I still have a choice.
When I care to look I fixate
and see only the details -
the spots on my thighs
where I've injected,
the sunspot on my forehead,
my curvy love-handles,
and the worlds I hide within words.
I am stillness and not
by choice.
I'm not in the passenger's seat,
(not exactly myself there
but close enough
to be my intact shadow)
curled up and reliving
my former conditions.
Yes, my shape shifts daily
through diagnosis,
by episode and
shadow.
On the drive
back to Santa Cruz
digesting the new
information
gives me twitch
and non-committal
gait awaiting
my departure from this
ride.

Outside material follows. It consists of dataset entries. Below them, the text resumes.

(* ===== verification/InterpProps.v ===== *)
(** * What the interpreter guarantees *)

From S2P Require Import Prelude Riscv CpuState IoMem Mmu Csr Trap IntArith Insn SoftFp Exec FpExec Interp Invariant WorldInv InterpInv.


(** ** A concrete machine: RAM at 0x80000000, no devices, no hooks *)

#[local] Instance no_devices : DeviceIO unit :=
  {| read_func _ _ _ w := (0, w); write_func _ _ _ _ w := w |}.
#[local] Instance no_hooks : MachineHooks unit := {| csr_read_hook := None; csr_write_hook := None |}.
#[local] Instance no_devices_wf : WfDeviceIO unit.
Proof. by constructor. Qed.
#[local] Instance no_hooks_wf : WfHooks unit.
Proof. by constructor. Qed.

Definition ram_host : Z := 0x7f0000000000.
Definition demo_map : PhysMemoryMap :=
  match default_register_ram [] 0x80000000 0x10000 0 ram_host ∅ with Some (_, m, _) => m | None => [] end.
(** addi x1, x0, 5; addi x2, x1, 7; mul x3, x2, x2; an undefined instruction *)
Definition demo_program : list Z := [0x00500093; 0x00708113; 0x022101b3; 0].
Definition demo_memory : HostMem :=
  foldl (fun m '(i, v) => hm_write 4 (ram_host + 4 * i) v m) ∅ (zip (seqZ 0 4) demo_program).
Definition demo_world : World unit :=
  mkWorld (with_physical_addr_len 56 (riscv_cpu_init 0x80000000 0 false false))
    demo_map demo_memory tt false (-1).

Lemma demo_wf : wf_cpu (cpu demo_world).
Proof.
  apply wf_with_physical_addr_len; [lia|]. apply wf_riscv_cpu_init; unfold in_u; lia.
Qed.


(** the program computes 12 * 12 in x3, then traps to the vector *)
Example demo_runs :
  match riscv_cpu_interp 4 demo_world with
  | Executed k w => k = 3 /\ rd (reg (cpu w)) 3 = 144 /\ mcause (cpu w) = CAUSE_ILLEGAL_INSTRUCTION
                    /\ mepc (cpu w) = 0x8000000c
  | _ => False
  end.
Proof. by vm_compute. Qed.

And that is the catch:
this beast does not suffer
indifference well. I would
say that this beast
is shrewd but that
implies a thinking mechanism
I sense no evidence of.
I yield to the signs.
I'm slow on the road
as I feel like I'm getting away
from myself (so unaware
of the treatments to come)
when I consider a turn.
I drive myself like an axon spins
out to a dendrite, like I handle well
and am responsive
to medications and connection.
I drive myself far far ahead to see
myself pausing, wondering how
I'll get from the car to the house
if alone. I apply more latex-free
tape to the trunk load of junk
where matters dribble out faster
than I can handle them,
where maybe
my father couldn't hang
with his own homoerotic overtones,
just maybe, til the barrel slid along
his lips. He is not here to tell me
one way or the other
and he knows not of my new
handle nor of my participation
in clinical trials.
* * *
HANDLES PT.3
I drive myself like
gadolinium seeking fissures.
I and myself fold and open.
I handle us well.
My doors are locked
and without handles.
I have family. I have friends
and doctors too, but this
is my ride. It would seem
that I am alone
to speeding motorists or
peace officers
save that blanketed
malady-free husk of me
leaning into the passenger
door and window.
It would seem that I have
a handle on my state, a grip
around the neck
of a causeless ailment.
So it would seem.
Meanwhile, the worlds
I hide behind words
are stuffed in the boot, struggling
with metaphors for nociceptive
and vagal response, trying
to still the vials of potions
almost as clear as my CSF.
And somewhere else -
Minneapolis, maybe -
snow falls around ankles
slogging in the streets
(I imagine that that temperature
is bliss for someone like me).
My grandfather is there, possibly,
father of my father
and genetic marker of my nerves.
He babbles about which side
of the bed his trousers hung from.
Anyone who needs to be tapped
for what they were supposed
to be rather than what they are
can find this man, my grandfather,
and anyone can listen
to his stories about skylines
in NYC and the poetry he wrote.
He is there for those juiced up
on meds, for the lesions
perched and on a roll
of coin calculating
the nerve they have.
For those who curse their past
or the state of their present
and the issues with mobility
yet to come. There will be issues
no matter how still systems
seem. All there is is hope
so I'm slow on the road.
I yield to the signs
when I consider a turn.
That was many yesterdays
ago. I hadn't yet begun
eating myself.
I will light up the film again.
Sometime.
For now I'm handling
as I glide the 280
back to Santa Cruz.
The sky filled with driving light.
The moon creatures fix themselves
and wait for me to fly by.
Sean Mahoney was diagnosed with Primary Progressive Multiple Sclerosis on April 4, 2012. "Handles"
was written both as a response to and as the initial document regarding his new state of affairs. "Handles" will be included in
Something on Our Minds: A collection of poems, stories, and the realities of Life with Multiple Sclerosis. Volume 1.
A Benefit Anthology for the NMSS. Mahoney finds the use of social media sites a great asset.